*TASK TO COMPLETE:*
Below are entries; copy exactly the lines from the one with "destruct (rf_to_tx _" through the one with "Lemma mid_enter sc", both included, and leave out the rest.

# # #

Lemma calm_seq_tx pm : pres calm (seq_tx pm).
Proof.
  unfold seq_tx. apply pres_bind; [apply _ | calmly | intros now]. intros s. unfold mbind, SE_bind, get, when.
  destruct has_rf eqn:Hrf; [|reflexivity]. apply calm_to_tx; [done|].
  unfold permit_active. by intros [H _]%andb_true_iff.
Qed.

#[local] Hint Resolve ctl_authorize calm_seq_tx : pres.

Lemma calm_reassert g :
  pres calm (s ← get; if trip_gen s =? g then mret tt
             else safe_shutdown "trip_during_sequencing" (eqb_state (state s) FAULT);; _raise_interrupted).
Proof.
  intros s. unfold mbind at 1, SE_bind at 1, get at 1. destruct (_ =? _); [reflexivity|].
  destruct (shutdown_spec "trip_during_sequencing" (eqb_state (state s) FAULT) s) as [Hs _].
  unfold mbind, SE_bind. destruct (safe_shutdown _ _ s) as [s1 [[]|e]]; cbn in Hs |- *.
  1: etrans; [|apply calm_raise].
  all: apply stopped_calm; [by eapply shut_stopped|]; intros [H1 H2]; destruct Hs; unfold latched;
    rewrite sh_state0, sh_code0; unfold eqb_state; case_bool_decide as Hf; destruct (state s); cbn in *; (split; [try done; by auto | intros Hc; specialize (H2 Hc); done]).
Qed.

Lemma calm_hold rec : pres calm (arm_hold rec).
Proof.
  intros s. unfold arm_hold. unfold mbind at 1, SE_bind at 1, get at 1.
  destruct (_ && _ && _) eqn:Eg; [|reflexivity]. apply andb_true_iff in Eg as [[_ Hrf]%andb_true_iff _].
  assert (Hto : calm s (rf_to_tx (record_active rec s) None s).1).
  { apply calm_to_tx; [done|]. unfold record_active. by intros [[H _]%andb_true_iff _]%andb_true_iff. }
  assert (Hcatch : pres calm (trip "SEQUENCE";; throw (A := unit) (InterlockTrip "SEQUENCE"))) by calmly.
  pose proof (calm_reassert (trip_gen s)) as Hre.
  set (k := point;; _) at 1. assert (Hk : pres calm k) by (apply pres_bind; [apply _ | apply calm_point | intros _; apply Hre]).
  clearbody k. unfold mbind, SE_bind, catch.
  destruct (rf_to_tx _ _ s) as [s1 [[]|e]]; cbn in Hto |- *; (etrans; [exact Hto|]); [apply Hk|].
  specialize (Hcatch s1). unfold mbind, SE_bind in Hcatch.
  destruct (trip "SEQUENCE" s1) as [s2 [[]|e']]; exact Hcatch.
Qed.

#[local] Hint Resolve calm_hold : pres.

(** ** The critical sections *)

(** Inside one, entered from [sc] to write the state [x]. *)
Record mid (sc : t) (x : TxState) (s : t) : Prop := {
  mid_gen : trip_gen sc <= trip_gen s;
  mid_enabled : state s <> DISABLED;
  mid_half : latched sc -> half_latched s;
  mid_clean : latched sc -> trip_gen s = trip_gen sc -> fault_code s = "";
  mid_state : trip_gen s = trip_gen sc -> state s = x;
  mid_armed : armed_or_tx (state s) = true -> state s = x;
  mid_rf : rf_safe sc -> Rf.lines_ok rcf /\ Rf.inv rcf (rf s) /\
    (has_rf = false -> Rf.quieted rcf rio (rf s)) /\
    (trip_gen s <> trip_gen sc -> Rf.quieted rcf rio (rf s)) }.

(** What every call guarantees. *)
Record sound (s s' : t) : Prop := {
  so_gen : trip_gen s <= trip_gen s';
  so_off : trip_gen s' <> trip_gen s -> armed_or_tx (state s') = false;
  so_fault : state s = FAULT -> state s' = FAULT;
  so_disabled : state s = DISABLED <-> state s' = DISABLED;
  so_latched : latched s -> latched s';
  so_rf : rf_safe s -> rf_safe s' }.

Lemma ctl_sound s s' : ctl s s' -> sound s s'.
Proof. intros []. by split. Qed.

Lemma mid_enter sc x s :
  ctl sc s -> state sc <> DISABLED -> state sc <> FAULT -> armed_or_tx x = true -> mid sc x (set_state x s).
Proof.
  intros [] Hd Hf Hx. split; cbn; auto.
  - by destruct x.
  - intros Hl. split; cbn; [by intros ->|]. by right.
  - intros Hl Hg. destruct (decide (fault_code s = "")) as [|Hn]; [done|].
    apply (ctl_latched0 Hl) in Hn. rewrite ctl_still0 in Hn by done. done.
  - intros (? & ? & Hq & ?)%ctl_rf0. split_and!; auto. intros Hg. destruct Hq as [Hq|]; [|done].
    by rewrite ctl_off0 in Hq.
Qed.

Lemma mid_same sc x s s' :
  state s' = state s -> trip_gen s' = trip_gen s -> fault_code s' = fault_code s -> rf s' = rf s ->
  mid sc x s -> mid sc x s'.
Proof.
  intros Hst Hg Hc Hr []. split; unfold half_latched in *; rewrite ?Hst, ?Hg, ?Hc, ?Hr; auto.
Qed.

Lemma mid_stopped sc x s s' : mid sc x s -> stopped s s' -> (half_latched s -> latched s') -> mid sc x s'.
Proof.
  intros [] [] Hl. split; auto; try lia; try congruence.
  - tauto.
  - intros H. by apply latched_half, Hl, mid_half0.
  - intros H. destruct (mid_rf0 H) as (? & ? & ? & ?). split_and!; auto.
Qed.

(** Trips and signals keep the section's invariant. *)
Lemma mid_point sc x s : mid sc x s -> mid sc x (point s).1.
Proof.
  intros Hm. unfold point, look. se_unfold. set (s1 := set_reads _ s).
  assert (mid sc x s1) as H1 by by eapply (mid_same _ _ s).
  destruct (v_int _) eqn:Ei; [done|..].
  - destruct (trip_spec code s1) as (Hs & Hl & _); [by eapply Hcodes | by eapply mid_stopped].
  - unfold _on_signal. se_unfold. destruct (armed_or_tx (state s1)) eqn:Ea.
    + destruct (trip_spec "SIGNAL" s1) as (Hs & Hl & _); [done | by eapply mid_stopped].
    + destruct (shutdown_spec ("signal:" +:+ name) false s1) as [Hs _].
      eapply mid_stopped; [done | by eapply shut_stopped|].
      intros Hh. eapply shut_latched; [done..|]. congruence.
Qed.

(** Leaving with nothing interrupted, or undoing what was written. *)
Lemma mid_commit sc x s :
  state sc <> DISABLED -> state sc <> FAULT -> armed_or_tx x = true ->
  mid sc x s -> trip_gen s = trip_gen sc -> sound sc s.
Proof.
  intros Hd Hf Hx [] Hg. split; auto; try done.
  - intros Hl. destruct (mid_half0 Hl) as [H1 _]. split; [auto|]. by rewrite mid_clean0.
  - intros H. destruct (mid_rf0 H) as (? & ? & ? & ?). unfold rf_safe. rewrite mid_state0 by done. auto.
Qed.

Definition undone (s s' : t) : Prop :=
  state s' = (if armed_or_tx (state s) then if bool_decide (fault_code s = "") then SAFE else FAULT else state s) /\
  trip_gen s' = trip_gen s /\ fault_code s' = fault_code s /\ rf s' = rf s.

Lemma mid_undo sc x s s' :
  state sc <> DISABLED -> state sc <> FAULT -> mid sc x s -> trip_gen s <> trip_gen sc -> undone s s' -> sound sc s'.
Proof.
  intros Hd Hf [] Hg (Hst & Hg' & Hc & Hr). assert (armed_or_tx (state s') = false) as Hoff.
  { rewrite Hst. destruct (armed_or_tx (state s)) eqn:Ea; [|done]. by case_bool_decide. }
  split; auto; try lia; try done.
  - split; [done|]. intros H. rewrite Hst in H. destruct (armed_or_tx (state s)); [|done]. by case_bool_decide.
  - intros Hl. destruct (mid_half0 Hl) as [H1 H2]. unfold latched. rewrite Hst, Hc.
    destruct (armed_or_tx (state s)) eqn:Ea.
    + case_bool_decide; split; done.
    + split; [done|]. intros H. destruct (H2 H); [done | congruence].
  - intros H. destruct (mid_rf0 H) as (? & ? & ? & ?). unfold rf_safe. rewrite Hr. split_and!; [done | done | right; by auto | done].
Qed.

Lemma raise_same {A} s : (_raise_interrupted (A := A) s).1 = s.
Proof. unfold _raise_interrupted, _refuse. se_unfold. by destruct (state s). Qed.

Lemma undo_spec {A} session ent s : undone s (_undo_interrupted (A := A) session ent s).1.
Proof.
  unfold _undo_interrupted, mbind, SE_bind, modify. rewrite raise_same. unfold undone.
  repeat case_goal; cbn in *; simplify_eq; done.
Qed.

Lemma sound_ctl s1 s2 s3 : sound s1 s2 -> ctl s2 s3 -> sound s1 s3.
Proof.
  intros [] []. split; auto; try lia; try tauto.
  intros H. destruct (decide (trip_gen s3 = trip_gen s2)); [|auto]. rewrite ctl_still0 by done. apply so_off0. lia.
Qed.

(** A method that goes on after [m]. *)
Lemma sound_bind {A B} (m : M A) (k : A -> M B) sc s :
  pres ctl m -> ctl sc s -> (forall a s', ctl sc s' -> sound sc (k a s').1) -> sound sc ((m ≫= k) s).1.
Proof.
  intros Hm Hs Hk. unfold mbind, SE_bind. specialize (Hm s). destruct (m s) as [s1 [a|e]]; cbn in Hm.
  - apply Hk. by etrans.
  - apply ctl_sound. by etrans.
Qed.

Lemma sound_then {A B} (m : M A) (k : A -> M B) sc s :
  sound sc (m s).1 -> (forall a, pres ctl (k a)) -> sound sc ((m ≫= k) s).1.
Proof.
  intros Hm Hk. unfold mbind, SE_bind. destruct (m s) as [s1 [a|e]]; [|done].
  eapply sound_ctl; [exact Hm | apply Hk].
Qed.

(** The state a critical section writes is kept only if nothing interrupted it. *)
Lemma sound_section (k u : M unit) sc x s :
  ctl sc s -> state sc <> DISABLED -> state sc <> FAULT -> armed_or_tx x = true ->
  pres ctl k -> (forall s, mid sc x s -> trip_gen s <> trip_gen sc -> sound sc (u s).1) ->
  sound sc ((modify (set_state x);; point;; s ← get; if trip_gen s =? trip_gen sc then k else u) s).1.
Proof.
  intros Hs Hd Hf Hx Hk Hu. unfold modify, get. unfold mbind at 1, SE_bind at 1.
  pose proof (mid_enter sc x s Hs Hd Hf Hx) as Hm. pose proof (mid_point sc x _ Hm) as Hm'. pose proof (point_ok (set_state x s)) as Hok.
  unfold mbind at 1, SE_bind at 1. destruct (point _) as [s1 [[]|e]]; [|done]. cbn in Hm'.
  unfold mbind, SE_bind. destruct (trip_gen s1 =? trip_gen sc) eqn:Eg; [|apply Hu; [done | lia]].
  eapply sound_ctl; [|apply Hk]. apply (mid_commit sc x); [done..|lia].
Qed.

Lemma calm_clear_permits : pres calm clear_permits.
Proof.
  intros s. unfold clear_permits. se_unfold. split; [|done|by apply heap_kept_refl| |done]; cbn.
  - split; cbn; try done; lia.
  - intros w d T []. split; cbn; [by constructor | constructor | set_solver].
Qed.

#[local] Hint Resolve calm_clear_permits : pres.

Lemma calm_arm_write gen0 now dur rec : pres calm (arm_write gen0 now dur rec).
Proof. unfold arm_write, _check_not_interrupted. calmly. Qed.

Lemma sound_arm_commit now dur rec sc s :
  ctl sc s -> state sc <> DISABLED -> state sc <> FAULT -> sound sc (arm_commit (trip_gen sc) now dur rec s).1.
Proof.
  intros Hs Hd Hf. unfold arm_commit. apply sound_bind; [apply pres_ctl, calm_arm_write | done|].
  intros _ s1 H1. apply sound_section; [done.. | apply pres_ret, _ |].
  intros s2 Hm Hg. eapply mid_undo; [done.. | apply undo_spec].
Qed.

Lemma arm_config_safe r s s' fp : arm_checks_config r s = (s', inl fp) -> state s = SAFE.
Proof.
  unfold arm_checks_config, _refuse. unfold mbind at 1, SE_bind at 1, get at 1. unfold mbind at 1, SE_bind at 1.
  by destruct (state s).
Qed.

(** The next part of a method, along [ctl]. *)
Ltac sound_step s H := apply sound_bind; [apply pres_ctl; calmly | assumption | intros ? s H].

Lemma sound_arm r s : sound s (arm r s).1.
Proof.
  unfold arm. unfold mbind at 1, SE_bind at 1, get at 1.
  unfold mbind at 1, SE_bind at 1. pose proof (calm_arm_config r s) as H1.
  destruct (arm_checks_config r s) as [s1 [fp|e]] eqn:Ec; [|apply ctl_sound, H1].
  apply arm_config_safe in Ec. assert (ctl s s1) as Hc by apply H1. clear H1.
  sound_step s2 H2. sound_step s3 H3. sound_step s4 H4. sound_step s5 H5. sound_step s6 H6. sound_step s7 H7.
  apply sound_then; [apply sound_arm_commit; congruence|]. intros _. apply pres_ctl. calmly.
Qed.

(** ** Consume *)
Lemma ctl_entry o f : pres ctl (update_entry o f).
Proof. intros s. unfold update_entry. se_unfold. split; cbn; try done; lia. Qed.

Lemma ctl_emit ev : pres ctl (emit ev).
Proof. intros s. unfold emit. se_unfold. split; cbn; try done; lia. Qed.

Lemma drop_spec pid reason s :
  exists r d v, _drop_permit pid reason s = (set_revoked r (set_duty d (set_registry v s)), inl tt).
Proof. unfold _drop_permit, _revoke. se_unfold. by repeat eexists. Qed.

Lemma mid_drop sc x pid reason s : mid sc x s -> mid sc x (_drop_permit pid reason s).1.
Proof. destruct (drop_spec pid reason s) as (r & d & v & ->). by apply mid_same. Qed.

# # #

*ANSWER TO THE PROBLEM:*
  destruct (rf_to_tx _ _ s) as [s1 [[]|e]]; cbn in Hto |- *; (etrans; [exact Hto|]); [apply Hk|].
  specialize (Hcatch s1). unfold mbind, SE_bind in Hcatch.
  destruct (trip "SEQUENCE" s1) as [s2 [[]|e']]; exact Hcatch.
Qed.

#[local] Hint Resolve calm_hold : pres.

(** ** The critical sections *)

(** Inside one, entered from [sc] to write the state [x]. *)
Record mid (sc : t) (x : TxState) (s : t) : Prop := {
  mid_gen : trip_gen sc <= trip_gen s;
  mid_enabled : state s <> DISABLED;
  mid_half : latched sc -> half_latched s;
  mid_clean : latched sc -> trip_gen s = trip_gen sc -> fault_code s = "";
  mid_state : trip_gen s = trip_gen sc -> state s = x;
  mid_armed : armed_or_tx (state s) = true -> state s = x;
  mid_rf : rf_safe sc -> Rf.lines_ok rcf /\ Rf.inv rcf (rf s) /\
    (has_rf = false -> Rf.quieted rcf rio (rf s)) /\
    (trip_gen s <> trip_gen sc -> Rf.quieted rcf rio (rf s)) }.

(** What every call guarantees. *)
Record sound (s s' : t) : Prop := {
  so_gen : trip_gen s <= trip_gen s';
  so_off : trip_gen s' <> trip_gen s -> armed_or_tx (state s') = false;
  so_fault : state s = FAULT -> state s' = FAULT;
  so_disabled : state s = DISABLED <-> state s' = DISABLED;
  so_latched : latched s -> latched s';
  so_rf : rf_safe s -> rf_safe s' }.

Lemma ctl_sound s s' : ctl s s' -> sound s s'.
Proof. intros []. by split. Qed.

Lemma mid_enter sc x s :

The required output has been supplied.